Lumbar Drainage Compared With Extraventricular Drainage of Cerebral Spinal Fluid in Treatment of Patients With Subarachnoid Hemorrhage - a Prospective Randomized Controlled Trial
University of California, San Diego
Summary
Vasospasm is a common complication after rupture of intracranial aneurysms causing devastating neurologic deficits and death. Vasospasm has been directly associated with the amount of subarachnoid blood inside the basal cisterns. Prior literature has attempted to refine treatment of ruptured intracranial aneurysms but does not have clear guidelines on the optimal method to drain subarachnoid blood. Two methods, extraventricular drain (EVD) and lumbar drain (LD) have been compared retrospectively yet remain controversial as to which method is optimal in reducing subarachnoid blood and preventing vasospasm. This study would be a prospective randomized trial in which patients would be assigned to EVD or LD and observed to see if one method of intervention is associated with preventing clinical vasospasm, decreasing subarachnoid blood, shortening overall ICU stay, and reducing the need for a permanent ventriculoperitoneal shunt.
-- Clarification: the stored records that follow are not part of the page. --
(** * mem_edit: the Linux process-memory backends

    A shallow embedding of [mem_edit/__init__.py], [mem_edit/linux.py] and
    [mem_edit/linux_vm.py].

    Python values are embedded as Rocq values, exceptions as the [Raise]
    branch of [result], and every call that reaches the operating system
    or a file object goes through the interface [OS], a state-passing
    signature over a world type.  The methods are translated statement by
    statement over that interface; [RefOS] is one executable world (a small
    model of procfs, signals, ptrace and a target's memory) on which the
    methods can be run.  Calls to the logger have no effect on any result
    and are left out. *)

From Stdlib Require Import ZArith String Ascii List Bool Lia.
From Stdlib Require Import DecimalString DecimalPos DecimalZ Strings.Byte.
From stdpp Require Import base option gmap.

Import ListNotations.
Open Scope string_scope.
Open Scope Z_scope.

(* ===================================================================== *)
(** * Python values, exceptions and builtins                              *)
(* ===================================================================== *)

Module Py.

(** errno values used by the code paths below (Linux numbering). *)
Definition EPERM  : Z := 1.
Definition ENOENT : Z := 2.
Definition ESRCH  : Z := 3.
Definition EIO    : Z := 5.
Definition ECHILD : Z := 10.
Definition EACCES : Z := 13.
Definition EFAULT : Z := 14.

(** Exceptions.  [OSError errno] stands for [OSError] and its subclasses:
    Python picks the subclass from the errno ([ENOENT] is
    [FileNotFoundError], [ESRCH] is [ProcessLookupError], [ECHILD] is
    [ChildProcessError], [EPERM] and [EACCES] are [PermissionError]). *)
Inductive exn : Type :=
| OSError (errno : Z)
| TypeError
| ValueError
| IndexError
| OverflowError
| UnicodeDecodeError
| ArgumentError
| ReError
| MemEditError (msg : string)
(** Not an exception: the call never returns (a blocking wait with nothing
    to wait for).  No handler catches it and no [finally] clause runs. *)
| Hangs.

Definition is_FileNotFoundError (e : exn) : bool :=
  match e with OSError n => n =? ENOENT | _ => false end.

Definition is_ChildProcessError (e : exn) : bool :=
  match e with OSError n => n =? ECHILD | _ => false end.

Definition is_ProcessLookupError (e : exn) : bool :=
  match e with OSError n => n =? ESRCH | _ => false end.

Definition is_PermissionError (e : exn) : bool :=
  match e with OSError n => (n =? EPERM) || (n =? EACCES) | _ => false end.

(** The outcome of a Python expression or statement. *)
Inductive result (A : Type) : Type :=
| Ok (a : A)
| Raise (e : exn).
Arguments Ok {A} a.
Arguments Raise {A} e.

Definition is_Ok {A} (r : result A) : bool :=
  match r with Ok _ => true | Raise _ => false end.

(** Pure code that may raise. *)
Definition rbind {A B} (r : result A) (k : A -> result B) : result B :=
  match r with Ok a => k a | Raise e => Raise e end.

(** Code that may raise and that changes the world [W]. *)
Definition M (W A : Type) : Type := W -> result A * W.

Definition ret {W A} (a : A) : M W A := fun w => (Ok a, w).
Definition raise {W A} (e : exn) : M W A := fun w => (Raise e, w).
Definition lift {W A} (r : result A) : M W A := fun w => (r, w).

Definition bind {W A B} (m : M W A) (k : A -> M W B) : M W B :=
  fun w => match m w with
           | (Ok a, w') => k a w'
           | (Raise e, w') => (Raise e, w')
           end.

(** [try: m except E: h], with [E] given as a test on the exception. *)
Definition try_except {W A} (m : M W A) (catches : exn -> bool) (h : M W A)
  : M W A :=
  fun w => match m w with
           | (Ok a, w') => (Ok a, w')
           | (Raise e, w') => if catches e then h w' else (Raise e, w')
           end.

(** [try: m finally: f]: [f] runs on both exits; when [f] raises, its
    exception replaces the outcome of [m]. *)
Definition try_finally {W A} (m : M W A) (f : M W unit) : M W A :=
  fun w => match m w with
           | (Raise Hangs, w') => (Raise Hangs, w')
           | (r, w') => match f w' with
                        | (Ok _, w'') => (r, w'')
                        | (Raise e, w'') => (Raise e, w'')
                        end
           end.

Declare Scope py_scope.
Delimit Scope py_scope with py.
Notation "x <- m ;; k" := (bind m (fun x => k))
  (at level 100, m at next level, right associativity) : py_scope.
Notation "m ;;; k" := (bind m (fun _ => k))
  (at level 100, right associativity) : py_scope.

(** ** Strings *)

Definition chars (s : string) : list ascii := list_ascii_of_string s.
Definition str (l : list ascii) : string := string_of_list_ascii l.

(** The ASCII characters for which [str.isspace()] holds; these are the
    separators of [str.split()] and the characters [int()] strips. *)
Definition is_py_space (c : ascii) : bool :=
  let n := nat_of_ascii c in
  ((9 <=? n) && (n <=? 13) || (28 <=? n) && (n <=? 32))%nat.

(** [s.split()]: the maximal runs of non-whitespace characters. *)
Fixpoint split_ws_go (cur : list ascii) (l : list ascii) : list string :=
  match l with
  | [] => match cur with [] => [] | _ => [str (rev cur)] end
  | c :: l' =>
      if is_py_space c
      then match cur with
           | [] => split_ws_go [] l'
           | _ => str (rev cur) :: split_ws_go [] l'
           end
      else split_ws_go (c :: cur) l'
  end.

Definition split_ws (s : string) : list string := split_ws_go [] (chars s).

(** [s.split(sep)] for a one-character separator: empty pieces are kept,
    and the result always has one more piece than [s] has separators. *)
Fixpoint split_on_go (sep : ascii) (cur : list ascii) (l : list ascii)
  : list string :=
  match l with
  | [] => [str (rev cur)]
  | c :: l' =>
      if Ascii.eqb c sep
      then str (rev cur) :: split_on_go sep [] l'
      else split_on_go sep (c :: cur) l'
  end.

Definition split_on (sep : ascii) (s : string) : list string :=
  split_on_go sep [] (chars s).

(** [sep.join(l)]. *)
Fixpoint join (sep : string) (l : list string) : string :=
  match l with
  | [] => ""
  | [x] => x
  | x :: l' => x ++ sep ++ join sep l'
  end.

(** [needle in hay] on strings. *)
Fixpoint is_prefix (p s : list ascii) : bool :=
  match p, s with
  | [], _ => true
  | _ :: _, [] => false
  | a :: p', b :: s' => Ascii.eqb a b && is_prefix p' s'
  end.

Fixpoint contains_go (p s : list ascii) : bool :=
  is_prefix p s ||
  match s with
  | [] => false
  | _ :: s' => contains_go p s'
  end.

Definition str_in (needle hay : string) : bool :=
  contains_go (chars needle) (chars hay).

(** [os.path.basename(p)] on POSIX: what follows the last slash. *)
Definition basename (p : string) : string :=
  List.last (split_on "/"%char p) "".

(** [str(n)] and ['{}'.format(x)] for an int or [None]. *)
Definition str_of_Z (n : Z) : string := NilZero.string_of_int (Z.to_int n).

Definition format_opt_int (x : option Z) : string :=
  match x with Some n => str_of_Z n | None => "None" end.

(** ** [int(s)] and [int(s, 16)] on ASCII text *)

Definition digit_val (base : Z) (c : ascii) : option Z :=
  let n := Z.of_nat (nat_of_ascii c) in
  let v := if (48 <=? n) && (n <=? 57) then Some (n - 48)
           else if (97 <=? n) && (n <=? 122) then Some (n - 87)
           else if (65 <=? n) && (n <=? 90) then Some (n - 55)
           else None in
  match v with
  | Some d => if d <? base then Some d else None
  | None => None
  end.

(** Digits with single underscores between them; [prev] tells whether the
    previous character was a digit. *)
Fixpoint digits_go (base : Z) (acc : Z) (prev : bool) (l : list ascii)
  : option Z :=
  match l with
  | [] => if prev then Some acc else None
  | c :: l' =>
      if Ascii.eqb c "_"%char
      then if prev then digits_go base acc false l' else None
      else match digit_val base c with
           | Some d => digits_go base (acc * base + d) true l'
           | None => None
           end
  end.

Definition strip_ws (l : list ascii) : list ascii :=
  let drop := fix drop (l : list ascii) : list ascii :=
    match l with
    | c :: l' => if is_py_space c then drop l' else l
    | [] => []
    end in
  rev (drop (rev (drop l))).

(** The literal after the sign: for base 16 an optional [0x] or [0X]
    prefix, after which one underscore may come before the first digit. *)
Definition unsigned_literal (base : Z) (l : list ascii) : option Z :=
  match l with
  | z :: x :: l' =>
      if (base =? 16) && Ascii.eqb z "0"%char &&
         (Ascii.eqb x "x"%char || Ascii.eqb x "X"%char)
      then match l' with
           | u :: l'' => if Ascii.eqb u "_"%char
                         then digits_go base 0 false l''
                         else digits_go base 0 false l'
           | [] => None
           end
      else digits_go base 0 false l
  | _ => digits_go base 0 false l
  end.

Definition py_int (base : Z) (s : string) : result Z :=
  let body := strip_ws (chars s) in
  let parsed :=
    match body with
    | c :: l' =>
        if Ascii.eqb c "+"%char then unsigned_literal base l'
        else if Ascii.eqb c "-"%char
             then option_map Z.opp (unsigned_literal base l')
             else unsigned_literal base body
    | [] => None
    end in
  match parsed with Some n => Ok n | None => Raise ValueError end.

(** ** [bytes.decode()]: strict UTF-8 *)

(** Strings are kept as their UTF-8 bytes, so a successful decode returns
    the same bytes; it raises [UnicodeDecodeError] on ill-formed input. *)
Definition in_range (lo hi : Z) (c : ascii) : bool :=
  let n := Z.of_nat (nat_of_ascii c) in (lo <=? n) && (n <=? hi).

Fixpoint utf8_ok (fuel : nat) (l : list ascii) : bool :=
  match fuel with
  | O => match l with [] => true | _ => false end
  | S fuel' =>
      match l with
      | [] => true
      | a :: l1 =>
          if in_range 0 127 a then utf8_ok fuel' l1
          else match l1 with
          | b :: l2 =>
              if in_range 194 223 a && in_range 128 191 b then utf8_ok fuel' l2
              else match l2 with
              | c :: l3 =>
                  if (in_range 224 224 a && in_range 160 191 b
                      || in_range 225 236 a && in_range 128 191 b
                      || in_range 237 237 a && in_range 128 159 b
                      || in_range 238 239 a && in_range 128 191 b)
                     && in_range 128 191 c
                  then utf8_ok fuel' l3
                  else match l3 with
                  | d :: l4 =>
                      if (in_range 240 240 a && in_range 144 191 b
                          || in_range 241 243 a && in_range 128 191 b
                          || in_range 244 244 a && in_range 128 143 b)
                         && in_range 128 191 c && in_range 128 191 d
                      then utf8_ok fuel' l4
                      else false
                  | [] => false
                  end
              | [] => false
              end
          | [] => false
          end
      end
  end.

Definition decode (b : string) : result string :=
  if utf8_ok (String.length b) (chars b) then Ok b else Raise UnicodeDecodeError.

(** ** [re.escape] (Python 3.7 and later) *)

Definition re_special : list ascii :=
  (chars "()[]{}?*+-|^$\.&~# " ++
   map ascii_of_nat [9; 10; 13; 11; 12]%nat)%list.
The conclusions of this study may identify an optimal treatment modality to benefit all future patients with ruptured intracranial aneurysms.
Description
This study will be a prospective randomized controlled trial. Participants will be patients admitted at UCSD Hillcrest or Thornton Hospital for subarachnoid hemorrhage. Patients will be recruited by the Endovascular Neurosurgical treatment team. Since there are no existing guidelines existing for procedural drainage of subarachnoid blood from the intracranial cisterns, patients are currently treated with either lumbar drain or extraventricular drain. This study would randomize the process of assigning patients to either LD or EVD as part of their treatment package for subarachnoid hemorrhage.…
Eligibility
- Age range
- 18–110 years
- Sex
- All
- Healthy volunteers
- No
Inclusion Criteria: * patients received at the UCSD Medical Center with grade II, III, IV subarachnoid hemorrhage or patients with aneurysmal SAH with radiographic evidence. Exclusion Criteria: * patients under the age of 18, excluding minors from this study
Interventions
- DeviceExtraventricular Drain
As mentioned above, intervention will take place to promote subarachnoid blood diversion from cerebrospinal fluid after ruptured intracranial aneurysm.